O SESI defende que a educação integral deve considerar a tecnologia como ferramenta essencial, sem abrir mão da convivência social e da interação presencial. “Hoje, o Brasil tem uma forte oposição à educação a distância, como se fosse sinônimo de ensino ruim ou precário. No mundo e no SESI, temos vários exemplos de excelência no uso de tecnologia, que pode ser um grande aliado para transformar a qualidade da educação no país”, afirma Lucchesi.

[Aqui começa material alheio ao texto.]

(* ===== verification/EditRunning.v ===== *)
(** * Edit operations on the running datastore

    The operations of edit-config.c with running = 1: every element is turned
    into calls of the OVSDB layer and the documents are consumed on the way.
    Shown against the interface [OvsBackend], for an OVSDB layer that returns
    from every call: the walks end, they dereference no freed or missing node,
    a failure leaves an error, and success consumes exactly the edited node. *)

From S2P Require Import Prelude.
From S2P Require Import Clrwspace.
From S2P Require Import Xml.
From S2P Require Import XmlFacts.
From S2P Require Import EditTree.
From S2P Require Import EditChecks.
From S2P Require Import EditCompact.
From S2P Require Import EditOps.
From S2P Require Import EditXml.

Section running.
Context {LX : LibXml} {LN : LibNetconf} {OB : OvsBackend}.

(** Every call of the OVSDB layer returns. *)
Definition be_total : Prop :=
  ∀ op st, ∃ r st', be_exec op st = Done (r, st').

Hypothesis total : be_total.

(** Computations that return, leave the documents alone and set *error when
    they fail. *)
Definition same_docs (s s' : estate) : Prop :=
  e_orig s' = e_orig s ∧ e_edit s' = e_edit s ∧ e_next s' = e_next s.
Definition leaf (m : M estate exit) : Prop := ∀ s, ∃ r s', m s = Done (r, s') ∧
  same_docs s s' ∧ (r = EXIT_FAILURE → is_Some (e_err s')).

Lemma call_int_run op s : ∃ r s', call_int op s = Done (r, s') ∧ same_docs s s' ∧
  (r ≠ 0%Z → reports_error op = true → is_Some (e_err s')).
Proof.
  unfold call_int. destruct (total op (e_be s, e_err s)) as (r & [b e] & H). rewrite H.
  eexists r, _. split; [reflexivity|]. split; [done|]. intros Hr Ho. simpl.
  by eapply be_fail_err.
Qed.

Dentro do cenário de construção do SESI, Fausto Augusto Junior, presidente do Conselho Nacional SESI, chama a atenção para o objetivo de criação da rede, que se constituiu para efetivar direitos básicos sociais no Brasil e a educação era um deles. Hoje, o principal desafio é continuar esse trabalho e apoiar a educação pública brasileira. “O nosso papel é avançar e ajudar a educação pública a alcançar o patamar de qualidade que ela precisa ter”, declara.
Educação integral deve ir além do tempo na escola
A educação integral não se limita ao tempo que os estudantes passam na escola. O modelo deve abranger todas as dimensões da formação – intelectual, social e cultural –, preparando crianças e jovens para os desafios da sociedade e do novo mercado de trabalho.

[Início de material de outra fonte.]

Lemma keeps_run_edit {B} (f : dstate → B) fuel t defop new cfgds cfg :
  (∀ v s, f (set_startup v s) = f s) → (∀ v s, f (set_cand v s) = f s) →
  (∀ v b k s, f (set_derr v (set_dbe b (set_dnext k s))) = f s) →
  keeps f (run_edit fuel t defop new cfgds cfg).
Proof.
  intros H1 H2 H3 s a s'. unfold run_edit.
  destruct (edit_operations fuel defop _ _) as [[r e]| |]; [|done..]. revert s a s'.
  apply keeps_bind; [apply keeps_modify; intros s; apply H3|]. intros _.
  apply keeps_bind; [|intros _; apply keeps_ret].
  destruct new; [apply keeps_ret|by apply keeps_put].
Qed.

Ltac keeps_run :=
  first [ apply keeps_run_check; intros ? []; reflexivity
        | apply keeps_run_edit; [intros ? []; reflexivity..|intros ? ? ? []; reflexivity]
        | apply keeps_put; intros ? []; reflexivity ].

Ltac keeps_step :=
  first
    [ apply keeps_locks_copy | apply keeps_saved_copy | apply keeps_locks_read
    | keeps_run | apply keeps_ret | apply keeps_gets | apply keeps_crash | apply keeps_nofuel
    | apply keeps_modify; intros []; reflexivity
    | apply keeps_on_be; intros ? []; reflexivity
    | apply keeps_on_be_err; intros ? ? []; reflexivity
    | apply keeps_bind; [|intros ?]
    | case_match ].
Ltac keeps_all := repeat keeps_step.

Lemma keeps_saved_apply fuel t defop cl docs : keeps saved_of (edit_apply fuel t defop cl docs).
Proof. unfold edit_apply, new_doc, edit_finish, error_cleanup. keeps_all. Qed.

Lemma keeps_locks_editconfig fuel t cfg defop : keeps locks_of (ofcds_editconfig fuel t cfg defop).
Proof.
  unfold ofcds_editconfig, edit_target, edit_apply, new_doc, edit_finish, error_cleanup,
    dfail, store_rollback.
  keeps_all.
Qed.

Lemma keeps_run_replace fuel d src : keeps locks_of (run_replace fuel d src).
Proof.
  intros s a s'. unfold run_replace.
  destruct (edit_replace _ _ _ _) as [[r e]| |]; [|done..]. by intros [= <- <-].
Qed.

Lemma keeps_locks_copyconfig fuel t src cfg : keeps locks_of (ofcds_copyconfig fuel t src cfg).
Proof.
  unfold ofcds_copyconfig, copy_source, copy_to_running, store_copy, ofcds_getconfig, new_doc,
    dfail, store_rollback.
  repeat first [apply keeps_run_replace | keeps_step].
Qed.

Lemma keeps_locks_rollback fuel : keeps locks_of (ofcds_rollback fuel).
Proof.
  unfold ofcds_rollback. repeat first [apply keeps_locks_copyconfig | keeps_step].
Qed.

Lemma keeps_locks_getconfig t : keeps locks_of (ofcds_getconfig t).
Proof. unfold ofcds_getconfig. keeps_all. Qed.

Lemma keeps_locks_deleteconfig t : keeps locks_of (ofcds_deleteconfig t).
Proof. unfold ofcds_deleteconfig, dfail, store_rollback. keeps_all. Qed.

(** ** Requests *)
Inductive request :=
| ReqLock (t : NC_DATASTORE) (session : string)
| ReqUnlock (t : NC_DATASTORE) (session : string)
| ReqGet (t : NC_DATASTORE)
| ReqDelete (t : NC_DATASTORE)
| ReqEdit (t : NC_DATASTORE) (config : string) (defop : NC_EDIT_DEFOP_TYPE)
| ReqCopy (t source : NC_DATASTORE) (config : option string)
| ReqRollback.

(** The callbacks libnetconf calls for a request. *)
Definition handle (fuel : nat) (r : request) : M dstate exit :=
  match r with
  | ReqLock t session => ofcds_lock t session
  | ReqUnlock t session => ofcds_unlock t session
  | ReqGet t =>
      v ← ofcds_getconfig t;
      mret (match v with Some _ => EXIT_SUCCESS | None => EXIT_FAILURE end)
  | ReqDelete t => ofcds_deleteconfig t
  | ReqEdit t config defop => ofcds_editconfig fuel t config defop
  | ReqCopy t source config => ofcds_copyconfig fuel t source config
  | ReqRollback => ofcds_rollback fuel
  end.

(** A run of the datastore: requests answered one after the other. *)
Inductive serves (fuel : nat) : list request → dstate → dstate → Prop :=
| serves_nil s : serves fuel [] s s
| serves_cons r rs s x s1 s2 :
    handle fuel r s = Done (x, s1) → serves fuel rs s1 s2 → serves fuel (r :: rs) s s2.

(** ** Locks *)
Definition holds (t : NC_DATASTORE) (session : string) (s : dstate) : Prop :=
  lock_of t s = Some (Lock true (Some session)).

Lemma lock_of_locks t s s' : locks_of s' = locks_of s → lock_of t s' = lock_of t s.
Proof. unfold locks_of. intros [= H1 H2 H3]. destruct t; simpl; congruence. Qed.

Lemma lock_of_set t t' l s : t ≠ t' → lock_of t (set_lock t' l s) = lock_of t s.
Proof. intros H. destruct t, t'; done. Qed.

Lemma lock_of_err t e s : lock_of t (set_derr e s) = lock_of t s.
Proof. by destruct t. Qed.

Lemma lock_held t session s : holds t session s → ∀ other,
  ofcds_lock t other s =
    Done (EXIT_FAILURE, set_derr (Some (set_sid (Some session) (nc_err_new NC_ERR_LOCK_DENIED))) s).
Proof. intros H other. unfold ofcds_lock. rewrite bind_gets. unfold holds in H. by rewrite H. Qed.

Lemma unlock_other t session s other : holds t session s → other ≠ session →
  ∃ e, ofcds_unlock t other s = Done (EXIT_FAILURE, set_derr (Some e) s).
Proof.
  intros H Hne. unfold ofcds_unlock. rewrite bind_gets. unfold holds in H. rewrite H. simpl.
  eexists. unfold mbind, M_bind. simpl. by rewrite bool_decide_eq_false_2.
Qed.

(** One request does not take a lock away from its owner. *)
Lemma handle_holds fuel r s x s' t session : handle fuel r s = Done (x, s') →
  r ≠ ReqUnlock t session → holds t session s → holds t session s'.
Proof.
  intros Hr Hne Hh. unfold holds in *.
  assert (locks_of s' = locks_of s → lock_of t s' = Some (Lock true (Some session))) as Hk.
  { intros H. by rewrite (lock_of_locks t s s' H). }
  destruct r as [t' other|t' other|t'|t'|t' c d|t' src c|]; simpl in Hr.
  - destruct (decide (t = t')) as [<-|Ht].
    + rewrite (lock_held t session s Hh other) in Hr. injection Hr as <- <-.
      by rewrite lock_of_err.
    + unfold ofcds_lock in Hr. rewrite bind_gets in Hr.
      destruct (lock_of t' s) as [l|]; [|by injection Hr as <- <-].
      destruct (locked l); injection Hr as <- <-; [by rewrite lock_of_err|by rewrite lock_of_set].
  - destruct (decide (t = t')) as [<-|Ht].
    + destruct (unlock_other t session s other Hh) as [e He]; [congruence|].
      rewrite He in Hr. injection Hr as <- <-. by rewrite lock_of_err.
    + unfold ofcds_unlock in Hr. rewrite bind_gets in Hr.
      destruct (lock_of t' s) as [l|]; [|by injection Hr as <- <-].
      destruct (locked l); [|injection Hr as <- <-; by rewrite lock_of_err].
      apply bind_Done in Hr as (o & s1 & H1 & Hr).
      assert (s1 = s) as -> by (destruct (sid l); [by injection H1|done]).
      case_bool_decide; injection Hr as <- <-; [by rewrite lock_of_set|by rewrite lock_of_err].
  - apply Hk. revert Hr. apply (keeps_bind locks_of); [apply keeps_locks_getconfig|].
    intros v. apply keeps_ret.
  - by apply Hk, (keeps_locks_deleteconfig _ _ _ _ Hr).
  - by apply Hk, (keeps_locks_editconfig _ _ _ _ _ _ _ Hr).
  - by apply Hk, (keeps_locks_copyconfig _ _ _ _ _ _ _ Hr).
  - by apply Hk, (keeps_locks_rollback _ _ _ _ Hr).
Qed.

Segundo João Alegria, secretário-geral da Fundação Roberto Marinho, a escola precisa ir além do ensino tradicional e desenvolver competências essenciais para a vida profissional e social. “A educação integral é sobre garantir que os alunos não tenham apenas conhecimento acadêmico, mas também habilidades, valores e competências para viver e trabalhar em um mundo em constante transformação”, afirma.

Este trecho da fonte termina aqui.